Deseo fervientemente que el año del Caballo de Fuego, animal del horóscopo chino que representa un periodo de intensa energía, independencia, pasión y transformación audaz, sea a su vez un símbolo de fuerza, movimiento y nuevos comienzos, así como un tiempo para tomar decisiones valientes y avanzar rápidamente».
A pesar de que el país no está pasando por un buen momento económico, en un contexto marcado por la debilidad del consumo interno, la crisis de deuda inmobiliaria y un entorno externo más complejo, esto no ha sido un impedimento para que las personas viajen a sus ciudades natales para reencontrarse con sus seres queridos. Esta temporada alta de viajes durante el Festival de la Primavera, conocida como Chūnyùn (春运), es considerada como la mayor migración humana del mundo. Así pues, según estimaciones oficiales, durante el período de 40 días, del 2 de febrero al 13 de marzo de este año, se espera un récord de 9500 millones de viajes de pasajeros para pasar el Año Nuevo con sus familias y mantener viva la celebración más importante del calendario.

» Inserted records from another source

(** A word of the vocabulary as the analyzer produces it: lower-case
    letters only, at least two of them. *)
Definition plain_word (w : str) : Prop :=
  forallb Py.is_lower w = true /\ (2 <= length w)%nat.

(** The records of the passwords of a batch that parse, in order. *)
Definition parsed (spell : str -> bool) (iter_order : gset str -> list str)
    (passwords : list str) : list analysis :=
  omap (analyze_password_structure spell iter_order) passwords.

(** The substitutes of [leetspeak_map] that are not digits. *)
Definition is_symbol (c : ascii) : bool := Py.contains c (lit "@(<+!)>$=][").

(** What the classifier answers on a word part: does it hold a digit,
    does it hold a symbol substitute, and its non-alphabetic characters. *)
Definition classify (word_part : str) : bool * bool * gset ascii :=
  (existsb Py.is_digit word_part, existsb is_symbol word_part,
   list_to_set (List.filter (fun c => negb (Py.is_alpha c)) word_part)).

(** The pairs of variants of an adjective and a noun, in the order of the
    four allowed combinations. *)
Definition variant_pairs (adj noun : str) : list (str * str) :=
  let adj_variations := get_word_variations adj true in
  let noun_variations := get_word_variations noun false in
  flat_map (fun types : vkey * vkey =>
              flat_map (fun a => map (fun b => (a, b))
                                     (vget noun_variations (snd types)))
                       (vget adj_variations (fst types)))
           valid_combinations.

(** The candidates in the order in which the generators form them. *)
Definition enumeration (self : analyzer) (digits_range : list Z) : list str :=
  flat_map (fun adj =>
    flat_map (fun noun =>
      flat_map (fun ab : str * str =>
                  map (fun n => (fst ab ++ snd ab) ++ Py.fmt02d n) digits_range)
               (variant_pairs adj noun))
      (Py.sorted_set (nouns self)))
    (Py.sorted_set (adjectives self)).

(** What the generators do with one candidate: the length test, then
    [process_candidate], then the test of [max_results]. *)
Definition emit (min_length max_length : Z) (max_results : option Z)
    (dedupe : bool) (candidate : str) (st : gen_state)
    : Loop.ctl gen_state gen_state :=
  if (Z.of_nat (length candidate) <? min_length)
     || (max_length <? Z.of_nat (length candidate)) then Loop.Next st
  else
    let st := process_candidate candidate st dedupe in
    if reached max_results st then Loop.Return st else Loop.Next st.

(** The candidate passes the length test and the classifier. *)
Definition accepted (min_length max_length : Z) (c : str) : bool :=
  (min_length <=? Z.of_nat (length c)) && (Z.of_nat (length c) <=? max_length)
  && is_valid_leet_combination c.

(** The lines of [generate_wordlist_fast] when nothing stops it. *)
Definition fast_enumeration (self : analyzer) : list str :=
  flat_map (fun adjective =>
    flat_map (fun noun =>
      flat_map (fun noun_var =>
                  map (fun i => adjective ++ noun_var ++ Py.fmt02d i) range100)
               (apply_leet_transformations noun))
      (Py.sorted_set (nouns self)))
    (Py.sorted_set (adjectives self)).

(** [max_combinations and count >= max_combinations] *)
Definition fast_full (max_combinations : option Z) (st : fast_state) : bool :=
  match max_combinations with
  | Some m => negb (m =? 0) && (m <=? count st)
  | None => false
  end.

(** How many more lines [max_combinations] allows; [None] is no limit. *)
Definition fast_room (max_combinations : option Z) (st : fast_state) : option nat :=
  match max_combinations with
  | Some m => if m =? 0 then None else Some (Z.to_nat (m - count st))
  | None => None
  end.

(** Writing the lines of [ls] as far as [max_combinations] allows. *)
Definition fast_push (max_combinations : option Z) (ls : list str)
    (st : fast_state) : fast_state :=
  let ls := match fast_room max_combinations st with
            | Some k => take k ls
            | None => ls
            end in
  {| count := count st + Z.of_nat (length ls); f_lines := f_lines st ++ ls |}.


(** The counter is the number of lines written, and [seen] holds the lines
    written. *)
Definition counted (st : gen_state) : Prop :=
  total_written st = Z.of_nat (length (out_f st)) /\
  (forall c : str, c ∈ seen st <-> c ∈ out_f st).

(** A small vocabulary, for running the engine on examples. *)
Definition demo : analyzer :=
  {| adjectives := list_to_set [lit "wild"; lit "red"];
     nouns := list_to_set [lit "lion"];
     password_patterns := [] |}.

(** Collaborators for the examples: a dictionary that knows every word,
    and sets iterated in the order of [elements]. *)
Definition any_word (w : str) : bool := true.

(** A dictionary that knows one word. *)
Definition only_word (known w : str) : bool := bool_decide (w = known).

End Props.

Import DinoPassAnalyzer CartesianGenerator Loop Props.

(** ** Characters *)

Lemma all_ascii_complete (c : ascii) : In c all_ascii.
Proof.
  unfold all_ascii. rewrite <- (ascii_nat_embedding c).
  apply in_map, in_seq. pose proof (nat_ascii_bounded c). lia.
Qed.

(** A boolean property of characters holds everywhere once it has been
    evaluated on the 256 characters. *)
Lemma forall_ascii (P : ascii -> bool) :
  forallb P all_ascii = true -> forall c, P c = true.
Proof.
  intros H c. rewrite forallb_forall in H. apply H, all_ascii_complete.
Qed.

Ltac by_enumeration c :=
  revert c;
  match goal with
  | |- forall c : ascii, @?P c = true =>
      apply (forall_ascii P); vm_compute; reflexivity
  end.

Lemma lower_c_idem c : Py.lower_c (Py.lower_c c) = Py.lower_c c.
Proof.
  apply Ascii.eqb_eq. by_enumeration c.
Qed.

Lemma lower_upper_c c : Py.lower_c (Py.upper_c c) = Py.lower_c c.
Proof.
  apply Ascii.eqb_eq. by_enumeration c.
Qed.

Lemma alpha_lower_c c : Py.is_alpha c = true -> Py.is_lower (Py.lower_c c) = true.
Proof.
  intros H.
  assert (G : forall x, implb (Py.is_alpha x) (Py.is_lower (Py.lower_c x)) = true)
    by (intros x; by_enumeration x).
  specialize (G c). rewrite H in G. exact G.
Qed.

Lemma alpha_upper_c c : Py.is_alpha c = true -> Py.is_upper (Py.upper_c c) = true.
Proof.
  intros H.
  assert (G : forall x, implb (Py.is_alpha x) (Py.is_upper (Py.upper_c x)) = true)
    by (intros x; by_enumeration x).
  specialize (G c). rewrite H in G. exact G.
Qed.

Lemma lower_not_upper c : Py.is_lower c = true -> Py.is_upper c = false.
Proof.
  intros H.
  assert (G : forall x, implb (Py.is_lower x) (negb (Py.is_upper x)) = true)
    by (intros x; by_enumeration x).
  specialize (G c). rewrite H in G. simpl in G. now apply negb_true_iff.
Qed.

Lemma lower_c_fixed c : Py.is_lower c = true -> Py.lower_c c = c.
Proof.
  intros H. unfold Py.lower_c. now rewrite (lower_not_upper c H).
Qed.

Lemma lower_is_alpha c : Py.is_lower c = true -> Py.is_alpha c = true.
Proof.
  intros H. unfold Py.is_alpha. rewrite H. apply orb_true_r.
Qed.

(** No key of [reverse_leet_map] is a letter. *)
Lemma reverse_keys_not_alpha c :
  Py.is_alpha c = true -> dict_get reverse_leet_map c = None.
Proof.
  intros H.
  assert (G : forall x, implb (Py.is_alpha x)
                match dict_get reverse_leet_map x with
                | None => true
                | Some _ => false
                end = true) by (intros x; by_enumeration x).
  specialize (G c). rewrite H in G.
  destruct (dict_get reverse_leet_map c); [discriminate G | reflexivity].
Qed.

En cuanto al horóscopo chino, que tiene muchos seguidores en Occidente, este actúa más como un componente cultural influyente muy fuerte en la sociedad que como simple superstición, pues condiciona aspectos clave de la vida de muchas personas. En ese sentido, el zodiaco de 12 animales, basado en el calendario lunar, influye en decisiones importantes como la natalidad, los negocios, la personalidad, la compatibilidad de pareja, las decisiones de carrera, e incluso, en la planificación de nacimientos para asegurar que los hijos nazcan bajo signos considerados afortunados, como el dragón. Si bien las generaciones mayores lo siguen con estricto apego tradicional, la modernidad ha hecho que los más jóvenes lo adopten como una forma de autoexpresión, compatibilidad amorosa y tendencias modernas, adaptando las creencias a su estilo de vida actual. Por ello, la moderación y el equilibrio son temas claves al abordar el horóscopo chino porque implica disfrutar de su simbolismo y herencia cultural sin permitir, al mismo tiempo, que dicte rígidamente las decisiones de vida de una persona.

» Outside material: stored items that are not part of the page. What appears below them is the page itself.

(** ** Further properties of path equality *)

(** [operator==] on traversal paths is an equivalence relation: it is
    reflexive, symmetric and transitive, as a key comparison has to be. *)
Theorem TraversalPath_eqb_equivalence :
  (forall a : TraversalPath.t, TraversalPath_eqb a a = true) /\
  (forall a b : TraversalPath.t, TraversalPath_eqb a b = TraversalPath_eqb b a) /\
  (forall a b c : TraversalPath.t,
      TraversalPath_eqb a b = true -> TraversalPath_eqb b c = true ->
      TraversalPath_eqb a c = true).
Proof.
  assert (forall a b : TraversalPath.t,
             TraversalPath_eqb a b = true <->
             TraversalPath.id a = TraversalPath.id b /\
             TraversalPath.mirrorRootIds a = TraversalPath.mirrorRootIds b) as Hspec.
  { intros a b. unfold TraversalPath_eqb.
    rewrite andb_true_iff, Z.eqb_eq, SmallVector_eqb_eq. reflexivity. }
  split; [|split].
  - intros a. by apply Hspec.
  - intros a b. apply eq_true_iff_eq. rewrite !Hspec.
    split; intros [-> ->]; done.
  - intros a b c Hab Hbc. apply Hspec in Hab as [? ?]. apply Hspec in Hbc as [? ?].
    apply Hspec. split; congruence.
Qed.

(** [operator==] says nothing about the two predicates of a path: whatever
    values [hasRelZLoop()] and [isRelative()] are to take, every path has an
    equal path on which they take them. *)
Theorem TraversalPath_eqb_ignores_predicates :
  forall (p : TraversalPath.t) (loop relative : bool),
    exists q : TraversalPath.t,
      TraversalPath_eqb p q = true /\
      hasLoop q = loop /\
      isRelative q = relative.
Proof.
  intros p loop relative.
  exists (TraversalPath.mk (TraversalPath.id p) (TraversalPath.variant p)
            (TraversalPath.mirrorRootIds p)
            (if relative then [TraversalPath.id p] else [])
            (if loop
             then (if (UNASSIGNED_LAYER_ID =? 0)%Z then 1%Z else 0%Z)
             else UNASSIGNED_LAYER_ID)).
  split; [|split].
  - unfold TraversalPath_eqb. simpl. rewrite Z.eqb_refl. simpl.
    by apply SmallVector_eqb_eq.
  - unfold TraversalPath_hasRelZLoop. simpl. destruct loop.
    + apply negb_true_iff, Z.eqb_neq.
      destruct (UNASSIGNED_LAYER_ID =? 0)%Z eqn:E;
        [apply Z.eqb_eq in E|apply Z.eqb_neq in E]; lia.
    + by rewrite Z.eqb_refl.
  - by destruct relative.
Qed.
(** X6.  The cards of a measure column are computed from the rows that
    hold a number under it: rows with null, with text or without the key
    change neither the Total card nor the Avg card.  When a row holds a
    number, the Total card of the first measure column shows the sum of
    the numbers, added from 0 in row order, and under it that sum divided
    by the number of rows that hold a number; the Avg card of the second
    measure column shows that quotient for its column. *)
Theorem measure_cards_skip_rows_without_number (data : list Row)
    (measureCols : list Column) (col : Column) :
  let total := fold_left PrimFloat.add (numbersOf data col) 0%float in
  let mean :=
    PrimFloat.div total
      (numOfNat (List.length (filter (hasNumber col) data))) in
  (nth_error measureCols 0 = Some col ->
   totalCards data measureCols
   = totalCards (filter (hasNumber col) data) measureCols)
  /\ (nth_error measureCols 1 = Some col ->
      averageCards data measureCols
      = averageCards (filter (hasNumber col) data) measureCols)
  /\ List.length (numbersOf data col)
     = List.length (filter (hasNumber col) data)
  /\ (nth_error measureCols 0 = Some col ->
      (exists row, In row data /\ hasNumber col row = true) ->
      exists card,
        totalCards data measureCols = [card]
        /\ label card = ("Total " ++ formatLabel (name col))%string
        /\ value card = formatNumber total
        /\ subValue card = Some ("Avg: " ++ formatNumber mean)%string)
  /\ (nth_error measureCols 1 = Some col ->
      (exists row, In row data /\ hasNumber col row = true) ->
      exists card,
        averageCards data measureCols = [card]
        /\ label card = ("Avg " ++ formatLabel (name col))%string
        /\ value card = formatNumber mean).
Proof.
  intros total mean. subst total mean. rewrite <- numbersOf_length.
  split; [| split; [| split; [reflexivity | split]]].
  - intros Hcol. unfold totalCards. rewrite Hcol.
    now rewrite <- numbersOf_filter.
  - intros Hcol. unfold averageCards. rewrite Hcol.
    now rewrite <- numbersOf_filter.
  - intros Hcol (row & Hrow & Hnum). unfold totalCards.
    rewrite Hcol. cbn zeta. rewrite (numbersOf_some data col row Hrow Hnum).
    eexists. split; [reflexivity |]. repeat split.
  - intros Hcol (row & Hrow & Hnum). unfold averageCards.
    rewrite Hcol. cbn zeta. rewrite (numbersOf_some data col row Hrow Hnum).
    eexists. split; [reflexivity |]. repeat split.
Qed.
(** * Embeddings instrumentation wrappers

    A shallow embedding of
    [opentelemetry/instrumentation/openai/shared/embeddings_wrappers.py]:
    the metrics wrapper, the synchronous and asynchronous tracing wrappers
    and the request/response/prompt helpers, together with the properties
    the specification states about them.

    Python values are an inductive type; a computation is a function from
    a world (the state of the external collaborators plus the trace of
    telemetry operations performed so far) to an outcome (a value or a
    raised exception) and a new world. *)

From Stdlib Require Import List String Ascii ZArith QArith Bool Lia.
From Stdlib Require Import DecimalString DecimalNat.
Import ListNotations.

Set Warnings "-register-all".
Local Open Scope list_scope.
Local Open Scope string_scope.

(** ** Python values *)

(** Dictionaries are association lists in insertion order with string
    keys (the keys of keyword arguments and of JSON-shaped responses);
    floats are abstracted by rationals; [VObject] is an instance of a
    class with no special methods (a typed response object before it is
    converted to a mapping). *)
Inductive value : Type :=
| VNone
| VBool (b : bool)
| VInt (z : Z)
| VFloat (q : Q)
| VStr (s : string)
| VList (items : list value)
| VDict (entries : list (string * value))
| VObject (class_name : string) (ident : nat).

Definition attrs : Type := list (string * value).

(** ** Exceptions *)

(** [exc_class] is [e.__class__.__name__], [exc_bases] the names of the
    proper base classes, [exc_message] is [str(e)]. *)
Record exn : Type := mk_exn {
  exc_class : string;
  exc_bases : list string;
  exc_message : string
}.

(** [isinstance(e, Exception)]: what an [except Exception] clause catches. *)
Definition isinstance_Exception (e : exn) : bool :=
  existsb (String.eqb "Exception") (exc_class e :: exc_bases e).

Definition AttributeError (msg : string) : exn :=
  mk_exn "AttributeError" ["Exception"; "BaseException"] msg.
Definition TypeError (msg : string) : exn :=
  mk_exn "TypeError" ["Exception"; "BaseException"] msg.
Definition IndexError (msg : string) : exn :=
  mk_exn "IndexError" ["LookupError"; "Exception"; "BaseException"] msg.
Definition KeyError (msg : string) : exn :=
  mk_exn "KeyError" ["LookupError"; "Exception"; "BaseException"] msg.
Definition ValueError (msg : string) : exn :=
  mk_exn "ValueError" ["Exception"; "BaseException"] msg.
Definition KeyboardInterrupt : exn :=
  mk_exn "KeyboardInterrupt" ["BaseException"] "".

Inductive outcome (A : Type) : Type :=
| Ok (a : A)
| Raise (e : exn).
Arguments Ok {A} a.
Arguments Raise {A} e.

(** ** The Python operations the wrappers apply to values *)

Definition type_name (v : value) : string :=
  match v with
  | VNone => "NoneType"
  | VBool _ => "bool"
  | VInt _ => "int"
  | VFloat _ => "float"
  | VStr _ => "str"
  | VList _ => "list"
  | VDict _ => "dict"
  | VObject c _ => c
  end.

(** Truth value testing, as [if], [not] and [or] apply it. *)
Definition truthy (v : value) : bool :=
  match v with
  | VNone => false
  | VBool b => b
  | VInt z => negb (Z.eqb z 0)
  | VFloat q => negb (Qeq_bool q 0)
  | VStr s => negb (String.eqb s "")
  | VList l => match l with [] => false | _ :: _ => true end
  | VDict d => match d with [] => false | _ :: _ => true end
  | VObject _ _ => true
  end.

(** [a or b] *)
Definition py_or (a b : value) : value := if truthy a then a else b.

(** [v is not None] *)
Definition is_not_None (v : value) : bool :=
  match v with VNone => false | _ => true end.

Fixpoint dict_lookup (k : string) (d : list (string * value)) : option value :=
  match d with
  | [] => None
  | (k', v) :: rest => if String.eqb k k' then Some v else dict_lookup k rest
  end.

(** [d.get(k, default)] on a dictionary. *)
Definition dict_get (d : list (string * value)) (k : string) (default : value) : value :=
  match dict_lookup k d with
  | Some v => v
  | None => default
  end.

(** [o.get(k, default)] on an arbitrary value: only a dictionary has the
    method. *)
Definition py_get (o : value) (k : string) (default : value) : outcome value :=
  match o with
  | VDict d => Ok (dict_get d k default)
  | _ => Raise (AttributeError ("'" ++ type_name o ++ "' object has no attribute 'get'"))
  end.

Deseo fervientemente que el año del Caballo de Fuego, animal del horóscopo chino que representa un periodo de intensa energía, independencia, pasión y transformación audaz, sea a su vez un símbolo de fuerza, movimiento y nuevos comienzos, así como un tiempo para tomar decisiones valientes y avanzar rápidamente. Como dice el famoso proverbio chino 马到成功 (mǎ dào chéng gōng), que literalmente se traduce como “el éxito llega al instante en que aparece el caballo», sea verdaderamente un año para tener un éxito inmediato y sin contratiempos en nuestros proyectos y emprendimientos.
En cuanto a la relación entre el Perú y China, países que este año celebrarán los 55 años del establecimiento de relaciones diplomáticas, deseo que la energía del caballo nos invite a imaginar este vínculo no como una carrera corta, sino como un viaje de larga distancia en el que ambos países puedan aprender mutuamente, crecer juntos y construir una relación bilateral que avance sin cesar, siguiendo al proverbio chino马不停蹄 (mǎ bù tíng tí), y que se consolide aún más en los próximos años, en los ámbitos del comercio e inversión, la infraestructura y en la ampliación del intercambio cultural, educativo y científico.
Por tanto, aprovechemos las buenas perspectivas para este año del Caballo de Fuego para que se cumplan nuestros anhelos de prosperidad, felicidad y salud para todos. ¡Feliz Año Nuevo! 新年快乐,马年大吉,身体健康!